§ **PROBLEM**:
Using the data below, return the stretch from the line that contains "Definition data_write (d" through the line that contains "c i buf s ;;", both included, exactly as it stands and nothing beyond it.

%%

(** * DFU bootloader: SPI transport, NOR flash driver, flash writer and DFU
    protocol machine (spi.c, usb_dfu.c)

    The C code is embedded as Rocq functions over explicit state.  Machine
    integers are [Z] with their wrap-around written out; the memory-mapped
    SPI controller is a record holding the control register, the values the
    data register will deliver on its next reads, and a trace of what the
    code did on the bus. *)

From Stdlib Require Import ZArith List Bool Lia.
Import ListNotations.
Open Scope Z_scope.

(** ** Machine integers *)

Definition u8 (z : Z) : Z := z mod 256.
Definition u32 (z : Z) : Z := z mod 2 ^ 32.

(** Conversion of a 32-bit pattern to [int] (two's complement). *)
Definition s32 (z : Z) : Z :=
  let r := u32 z in if r <? 2 ^ 31 then r else r - 2 ^ 32.

(** ** Outcomes

    A run either returns, or leaves the model: an access outside the object
    a pointer refers to ([OutOfBounds]), a controller that stops answering
    ([NoResponse]: the list of pending read values is exhausted), or a loop
    budget that is used up ([OutOfFuel]). *)

Inductive fault : Type := OutOfBounds | NoResponse | OutOfFuel.

Inductive result (A : Type) : Type :=
| Ok (a : A)
| Err (f : fault).
Arguments Ok {A} a.
Arguments Err {A} f.

Definition bind {A B : Type} (m : result A) (k : A -> result B) : result B :=
  match m with
  | Ok a => k a
  | Err f => Err f
  end.

Declare Scope result_scope.
Delimit Scope result_scope with result.
Notation "x <- m ;; k" := (bind m (fun x => k))
  (at level 61, m at next level, right associativity) : result_scope.
Notation "' p <- m ;; k" := (bind m (fun x => let p := x in k))
  (at level 61, p pattern, m at next level, right associativity) : result_scope.
Open Scope result_scope.

(** [p[i]] and [p[i] = v] on the object [p] points into. *)
Definition load (p : list Z) (i : nat) : result Z :=
  match nth_error p i with
  | Some v => Ok v
  | None => Err OutOfBounds
  end.

Fixpoint store (p : list Z) (i : nat) (v : Z) : result (list Z) :=
  match p, i with
  | [], _ => Err OutOfBounds
  | _ :: p', O => Ok (v :: p')
  | x :: p', S i' => p'' <- store p' i' v ;; Ok (x :: p'')
  end.

(** * spi.c *)

Module Spi.

(** What the code does on the bus, newest event first. *)
Inductive bus_event : Type :=
| CsLow (cs : Z)           (* csr &= ~(1 << (16+cs)) *)
| DataWr (d : Z)           (* spi_regs->data = d *)
| CsHigh (cs : Z).         (* csr |= (1 << (16+cs)) *)

(** [struct spi] behind the volatile pointer [spi_regs]: [csr] is the
    control register, [rx] the values the next reads of the data register
    return, [bus] the trace. *)
Record spi : Type := mkSpi {
  csr : Z;
  rx : list Z;
  bus : list bus_event
}.

(** Modelled from the spec: spi.h is not among the sources.  A transfer
    chunk is (buffer, length, do_read, do_write); [data] is the object the
    chunk's pointer refers to, from the pointer on. *)
Record spi_xfer_chunk : Type := mkChunk {
  data : list Z;
  len : nat;
  read : bool;
  write : bool
}.

(** Modelled from the spec: the chip select of the NOR flash (spi.h is not
    among the sources; no result below depends on the number). *)
Definition SPI_CS_FLASH : Z := 0.

Definition cs_low (cs : Z) (s : spi) : spi :=
  {| csr := Z.land (csr s) (u32 (Z.lnot (Z.shiftl 1 (16 + cs))));
     rx := rx s;
     bus := CsLow cs :: bus s |}.

Definition cs_high (cs : Z) (s : spi) : spi :=
  {| csr := u32 (Z.lor (csr s) (Z.shiftl 1 (16 + cs)));
     rx := rx s;
     bus := CsHigh cs :: bus s |}.

Definition data_write (d : Z) (s : spi) : spi :=
  {| csr := csr s; rx := rx s; bus := DataWr d :: bus s |}.

(** [do { d = spi_regs->data; } while (d & 0x80000000);] on the pending
    read values. *)
Fixpoint poll (pending : list Z) : result (Z * list Z) :=
  match pending with
  | [] => Err NoResponse
  | d :: rest => if Z.testbit d 31 then poll rest else Ok (d, rest)
  end.

Definition data_poll (s : spi) : result (Z * spi) :=
  '(d, rest) <- poll (rx s) ;;
  Ok (d, {| csr := csr s; rx := rest; bus := bus s |}).

(** The word written to the data register for byte [i] of chunk [c]. *)
Definition tx_word (c : spi_xfer_chunk) (buf : list Z) (i : nat) : result Z :=
  b <- (if write c then load buf i else Ok 0x00) ;;
  Ok (Z.lor b (if read c then 0x100 else 0x000)).

(** Body of the [for] loop of [spi_xfer]. *)
Definition xfer_byte (c : spi_xfer_chunk) (i : nat) (buf : list Z) (s : spi)
  : result (list Z * spi) :=
  d <- tx_word c buf i ;;
  let s := data_write d s in
  if read c then
    '(d, s) <- data_poll s ;;
    buf <- store buf i (u8 d) ;;
    Ok (buf, s)
  else Ok (buf, s).

(** [for (int i=0; i<xfer->len; i++)], with [n] iterations left. *)
Fixpoint xfer_bytes (c : spi_xfer_chunk) (n : nat) (i : nat) (buf : list Z)
    (s : spi) : result (list Z * spi) :=
  match n with
  | O => Ok (buf, s)
  | S n' =>
      '(buf, s) <- xfer_byte c i buf s ;;
      xfer_bytes c n' (S i) buf s
  end.

(** [while (n--) { ...; xfer++; }] *)
Fixpoint xfer_chunks (xfer : list spi_xfer_chunk) (n : nat) (s : spi)
  : result (list spi_xfer_chunk * spi) :=
  match n with
  | O => Ok (xfer, s)
  | S n' =>
      match xfer with
      | [] => Err OutOfBounds
      | c :: xfer' =>
          '(buf, s) <- xfer_bytes c (len c) 0 (data c) s ;;
          '(rest, s) <- xfer_chunks xfer' n' s ;;
          Ok (mkChunk buf (len c) (read c) (write c) :: rest, s)
      end
  end.

Definition spi_xfer (cs : Z) (xfer : list spi_xfer_chunk) (n : nat) (s : spi)
  : result (list spi_xfer_chunk * spi) :=
  let s := cs_low cs s in
  '(xfer, s) <- xfer_chunks xfer n s ;;
  Ok (xfer, cs_high cs s).

(** The three accumulators of [spi_xfer_verify]. *)
Record should : Type := mkShould {
  should_e : Z;
  should_ew : Z;
  should_w : Z
}.

(** Body of the [for] loop of [spi_xfer_verify]: the buffer is compared with
    what is read, and left as it is. *)
Definition verify_byte (c : spi_xfer_chunk) (i : nat) (v : should) (s : spi)
  : result (should * spi) :=
  d <- tx_word c (data c) i ;;
  let s := data_write d s in
  if read c then
    '(d, s) <- data_poll s ;;
    e <- load (data c) i ;;
    Ok ({| should_e := Z.lor (should_e v) (if Z.land e (u8 d) =? e then 0 else 1);
           should_ew := Z.lor (should_ew v) (if e =? 0xFF then 1 else 3);
           should_w := Z.lor (should_w v) (if e =? u8 d then 0 else 2) |}, s)
  else Ok (v, s).

Fixpoint verify_bytes (c : spi_xfer_chunk) (n : nat) (i : nat) (v : should)
    (s : spi) : result (should * spi) :=
  match n with
  | O => Ok (v, s)
  | S n' =>
      '(v, s) <- verify_byte c i v s ;;
      verify_bytes c n' (S i) v s
  end.

Fixpoint verify_chunks (xfer : list spi_xfer_chunk) (n : nat) (v : should)
    (s : spi) : result (should * spi) :=
  match n with
  | O => Ok (v, s)
  | S n' =>
      match xfer with
      | [] => Err OutOfBounds
      | c :: xfer' =>
          '(v, s) <- verify_bytes c (len c) 0 v s ;;
          verify_chunks xfer' n' v s
      end
  end.

Definition spi_xfer_verify (cs : Z) (xfer : list spi_xfer_chunk) (n : nat)
    (s : spi) : result (Z * spi) :=
  let s := cs_low cs s in
  '(v, s) <- verify_chunks xfer n (mkShould 0 0 0) s ;;
  let s := cs_high cs s in
  if should_e v =? 0 then Ok (should_w v, s) else Ok (should_ew v, s).

Definition FLASH_CMD_WRITE_ENABLE : Z := 0x06.
Definition FLASH_CMD_READ_SR1 : Z := 0x05.
Definition FLASH_CMD_READ_DATA : Z := 0x03.
Definition FLASH_CMD_PAGE_PROGRAM : Z := 0x02.
Definition FLASH_CMD_SECTOR_ERASE : Z := 0x20.

(** [{ cmd, (addr >> 16) & 0xff, (addr >> 8) & 0xff, addr & 0xff }] *)
Definition cmd_addr (cmd addr : Z) : list Z :=
  [cmd; Z.land (Z.shiftr addr 16) 0xff; Z.land (Z.shiftr addr 8) 0xff;
   Z.land addr 0xff].

Definition flash_cmd (cmd : Z) (s : spi) : result spi :=
  '(_, s) <- spi_xfer SPI_CS_FLASH [mkChunk [cmd] 1 false true] 1 s ;;
  Ok s.

Definition flash_write_enable (s : spi) : result spi :=
  flash_cmd FLASH_CMD_WRITE_ENABLE s.

(** [rv] is an uninitialised local; every byte of it is overwritten. *)
Definition flash_read_sr (s : spi) : result (Z * spi) :=
  '(xfer, s) <- spi_xfer SPI_CS_FLASH
      [mkChunk [FLASH_CMD_READ_SR1] 1 false true;
       mkChunk [0] 1 true false] 2 s ;;
  rv <- load (data (nth 1 xfer (mkChunk [] 0 false false))) 0 ;;
  Ok (rv, s).

Definition flash_read (dst : list Z) (addr : Z) (n : nat) (s : spi)
  : result (list Z * spi) :=
  '(xfer, s) <- spi_xfer SPI_CS_FLASH
      [mkChunk (cmd_addr FLASH_CMD_READ_DATA addr) 4 false true;
       mkChunk dst n true false] 2 s ;;
  Ok (data (nth 1 xfer (mkChunk [] 0 false false)), s).

Definition flash_verify (dst : list Z) (addr : Z) (n : nat) (s : spi)
  : result (Z * spi) :=
  spi_xfer_verify SPI_CS_FLASH
    [mkChunk (cmd_addr FLASH_CMD_READ_DATA addr) 4 false true;
     mkChunk dst n true false] 2 s.

Definition flash_page_program (src : list Z) (addr : Z) (n : nat) (s : spi)
  : result spi :=
  '(_, s) <- spi_xfer SPI_CS_FLASH
      [mkChunk (cmd_addr FLASH_CMD_PAGE_PROGRAM addr) 4 false true;
       mkChunk src n false true] 2 s ;;
  Ok s.

Definition _flash_erase (cmd_byte addr : Z) (s : spi) : result spi :=
  '(_, s) <- spi_xfer SPI_CS_FLASH [mkChunk (cmd_addr cmd_byte addr) 4 false true] 1 s ;;
  Ok s.

Definition flash_sector_erase (addr : Z) (s : spi) : result spi :=
  _flash_erase FLASH_CMD_SECTOR_ERASE addr s.

(** ** The classification of a verify transfer

    The pairs (expected, actual) a verify transfer compares: for each byte
    of a chunk with [read] set, the caller's byte and the byte the
    controller delivers for it. *)
Fixpoint compared_bytes (c : spi_xfer_chunk) (n i : nat) (pending : list Z)
  : list (Z * Z) * list Z :=
  match n with
  | O => ([], pending)
  | S n' =>
      if read c then
        match poll pending, nth_error (data c) i with
        | Ok (d, rest), Some e =>
            let '(l, rest) := compared_bytes c n' (S i) rest in
            ((e, u8 d) :: l, rest)
        | _, _ => ([], pending)
        end
      else compared_bytes c n' (S i) pending
  end.

Fixpoint compared (xfer : list spi_xfer_chunk) (n : nat) (pending : list Z)
  : list (Z * Z) :=
  match n, xfer with
  | S n', c :: xfer' =>
      let '(l, rest) := compared_bytes c (len c) 0 pending in
      l ++ compared xfer' n' rest
  | _, _ => []
  end.

(** Some bit the caller wants as 1 is 0 in the flash. *)
Definition erase_needed (p : list (Z * Z)) : bool :=
  existsb (fun ea => negb (Z.land (fst ea) (snd ea) =? fst ea)) p.

(** Some byte differs. *)
Definition write_needed (p : list (Z * Z)) : bool :=
  existsb (fun ea => negb (fst ea =? snd ea)) p.

(** Every expected byte is what an erase leaves. *)
Definition all_erased (p : list (Z * Z)) : bool :=
  forallb (fun ea => fst ea =? 0xFF) p.

(** The three accumulators of [spi_xfer_verify], as flags of the pairs
    compared so far. *)
Definition flag_e (p : list (Z * Z)) : Z := if erase_needed p then 1 else 0.
Definition flag_w (p : list (Z * Z)) : Z := if write_needed p then 2 else 0.
Definition flag_ew (p : list (Z * Z)) : Z :=
  match p with
  | [] => 0
  | _ => if all_erased p then 1 else 3
  end.

(** The code of section 4.A: bit 0 erase needed, bit 1 write needed. *)
Definition diff_bits (p : list (Z * Z)) : Z :=
  Z.lor (if erase_needed p then 1 else 0) (if write_needed p then 2 else 0).

(** The code [spi_xfer_verify] computes from the same pairs. *)
Definition verify_code (p : list (Z * Z)) : Z :=
  if erase_needed p then (if all_erased p then 1 else 3)
  else if write_needed p then 2 else 0.

(** Number of transfers begun (chip select assertions) in a trace. *)
Fixpoint spi_ops (t : list bus_event) : nat :=
  match t with
  | [] => O
  | CsLow _ :: t' => S (spi_ops t')
  | _ :: t' => spi_ops t'
  end.

(** Command bytes in a trace: the first data word after each chip select
    assertion (newest first). *)
Fixpoint commands (t : list bus_event) : list Z :=
  match t with
  | [] => []
  | DataWr d :: ((CsLow _ :: _) as t') => Z.land d 0xff :: commands t'
  | _ :: t' => commands t'
  end.

(** ** The rest of the flash driver *)

Definition FLASH_CMD_DEEP_POWER_DOWN : Z := 0xb9.
Definition FLASH_CMD_WAKE_UP : Z := 0xab.
Definition FLASH_CMD_WRITE_ENABLE_VOLATILE : Z := 0x50.
Definition FLASH_CMD_WRITE_DISABLE : Z := 0x04.
Definition FLASH_CMD_READ_MANUF_ID : Z := 0x9f.
Definition FLASH_CMD_READ_UNIQUE_ID : Z := 0x4b.
Definition FLASH_CMD_WRITE_SR1 : Z := 0x01.
Definition FLASH_CMD_WRITE_SR2 : Z := 0x31.
Definition FLASH_CMD_WRITE_SR3 : Z := 0x11.
Definition FLASH_CMD_BLOCK_ERASE_32k : Z := 0x52.
Definition FLASH_CMD_BLOCK_ERASE_64k : Z := 0xd8.

Definition flash_deep_power_down (s : spi) : result spi :=
  flash_cmd FLASH_CMD_DEEP_POWER_DOWN s.

Definition flash_wake_up (s : spi) : result spi :=
  flash_cmd FLASH_CMD_WAKE_UP s.

Definition flash_write_enable_volatile (s : spi) : result spi :=
  flash_cmd FLASH_CMD_WRITE_ENABLE_VOLATILE s.

Definition flash_write_disable (s : spi) : result spi :=
  flash_cmd FLASH_CMD_WRITE_DISABLE s.

(** [spi_regs->csr = 0xff02c0; flash_wake_up();] *)
Definition spi_init (s : spi) : result spi :=
  flash_wake_up {| csr := 0xff02c0; rx := rx s; bus := bus s |}.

%%

§ **FINAL ANSWER**:
Definition data_write (d : Z) (s : spi) : spi :=
  {| csr := csr s; rx := rx s; bus := DataWr d :: bus s |}.

(** [do { d = spi_regs->data; } while (d & 0x80000000);] on the pending
    read values. *)
Fixpoint poll (pending : list Z) : result (Z * list Z) :=
  match pending with
  | [] => Err NoResponse
  | d :: rest => if Z.testbit d 31 then poll rest else Ok (d, rest)
  end.

Definition data_poll (s : spi) : result (Z * spi) :=
  '(d, rest) <- poll (rx s) ;;
  Ok (d, {| csr := csr s; rx := rest; bus := bus s |}).

(** The word written to the data register for byte [i] of chunk [c]. *)
Definition tx_word (c : spi_xfer_chunk) (buf : list Z) (i : nat) : result Z :=
  b <- (if write c then load buf i else Ok 0x00) ;;
  Ok (Z.lor b (if read c then 0x100 else 0x000)).

(** Body of the [for] loop of [spi_xfer]. *)
Definition xfer_byte (c : spi_xfer_chunk) (i : nat) (buf : list Z) (s : spi)
  : result (list Z * spi) :=
  d <- tx_word c buf i ;;
  let s := data_write d s in
  if read c then
    '(d, s) <- data_poll s ;;
    buf <- store buf i (u8 d) ;;
    Ok (buf, s)
  else Ok (buf, s).

(** [for (int i=0; i<xfer->len; i++)], with [n] iterations left. *)
Fixpoint xfer_bytes (c : spi_xfer_chunk) (n : nat) (i : nat) (buf : list Z)
    (s : spi) : result (list Z * spi) :=
  match n with
  | O => Ok (buf, s)
  | S n' =>
      '(buf, s) <- xfer_byte c i buf s ;;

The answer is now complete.